The batteries of electric vehicles contain a number of chemicals that you don’t want to slip out. And even though it is extremely uncommon with fires in the batteries, due to outer force, heating or even defects from the factory, they do occur. Many of the gases produced in battery fires are extremely toxic and the rescue service’s equipment isn’t adapted for filtering it out, making them reluctant to putting out fires where electric vehicles are involved.

Photo of Elna HeimDal Nilsson

“Some of the gases that are produced in battery fires, such as hydrogen fluoride, are lethal and the rescue service isn’t prepared for working in those conditions, which makes car accidents with electric vehicles potentially a big problem the more common they become”, says Senior Lecturer Elna Heimdal Nilsson, at Lund University, who leads the project.

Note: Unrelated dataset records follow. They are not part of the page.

Lemma evidence_budget_closed mc rj s :
  EVIDENCE_DOCUMENT_KV_ENTRY_ENVELOPE_PER_DOCUMENT ≤ sb_kv_max_entries s →
  1 ≤ sb_event_log_max_items s →
  let e := compile_evidence_document_budget mc rj s in
  1 ≤ ed_max_documents_per_transaction e
  ∧ ed_max_documents_per_transaction e
      * EVIDENCE_DOCUMENT_KV_ENTRY_ENVELOPE_PER_DOCUMENT ≤ sb_kv_max_entries s
  ∧ ed_max_documents_per_transaction e ≤ sb_event_log_max_items s
  ∧ ed_max_documents_per_read e = ed_max_documents_per_transaction e
  ∧ ed_max_chunk_bytes e ≤ ed_max_document_body_bytes e
  ∧ ed_max_document_body_bytes e ≤ ed_max_document_bytes e
  ∧ ed_max_document_bytes e ≤ ed_max_total_bytes_per_transaction e
  ∧ 2 * ed_max_total_bytes_per_transaction e ≤ sb_snapshot_max_bytes s.
Proof.
  intros Hkv Hev e. subst e.
  change EVIDENCE_DOCUMENT_KV_ENTRY_ENVELOPE_PER_DOCUMENT with 129 in *.
  pose proof (N.Div0.mul_div_le (sb_kv_max_entries s) 129) as Hq.
  pose proof (N.Div0.mul_div_le (sb_snapshot_max_bytes s) 2) as Hh.
  assert (1 ≤ sb_kv_max_entries s / 129) by (apply N.div_le_lower_bound; lia).
  unfold compile_evidence_document_budget; cbn -[N.mul N.div N.min N.max].
  change EVIDENCE_DOCUMENT_KV_ENTRY_ENVELOPE_PER_DOCUMENT with 129 in *.
  repeat split; lia.
Qed.

Section Properties.
Context {codec : ReportCodec}.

In the SEC funded project “Chemical quenchers for inhibition of battery fires”, Elna Heimdal Nilsson and her group aim to gain a better understanding of the gases that are released in a battery fire, create chemical models for simulations of battery fires and identify and test chemicals that may mitigate fires, so called quenchers.  

Toxic gases

Inside the battery, the chemicals are liquid or in a solid state, but heated up and mixed with the surrounding oxygen, multiple toxic gases are produced. Exactly how this happens on a chemical level is still not fully mapped. In the two-year project Elna Heimdal Nilsson, her colleague at Combustion Physics at Lund University Christian Brackmann, and her post doc Intu Sharma will increase the knowledge of which toxic gases that are released and systematize this knowledge, creating models to foresee what will happen when different batteries burn. 

Quenchers

The quenchers, that the project aims to detect, are substances with a characteristic that decreases the reaction and stops reactive chemicals, such as hydroxyl radicals, from react with other chemicals that may cause toxic gas emissions. 

“It is important that the reaction is stopped immediately. The more substances the reaction is exposed to the more it is propagated and the wilder the reaction becomes. We want to mitigate the reaction by letting it react with quenchers as soon as possible”, says Elna Heimdal Nilsson. 

Volvo Cars as a partner

Volvo Cars is an important collaboration partner in the project. The group will work with their batteries and do some tests in Volvo Cars’ site in Gothenburg. 

“I am very excited to work with Volvo Cars in this project. Safety is a very important part of what Volvo Cars stands for and so of course they are very skilled in this kind of work”, says Elna Heimdal Nilsson.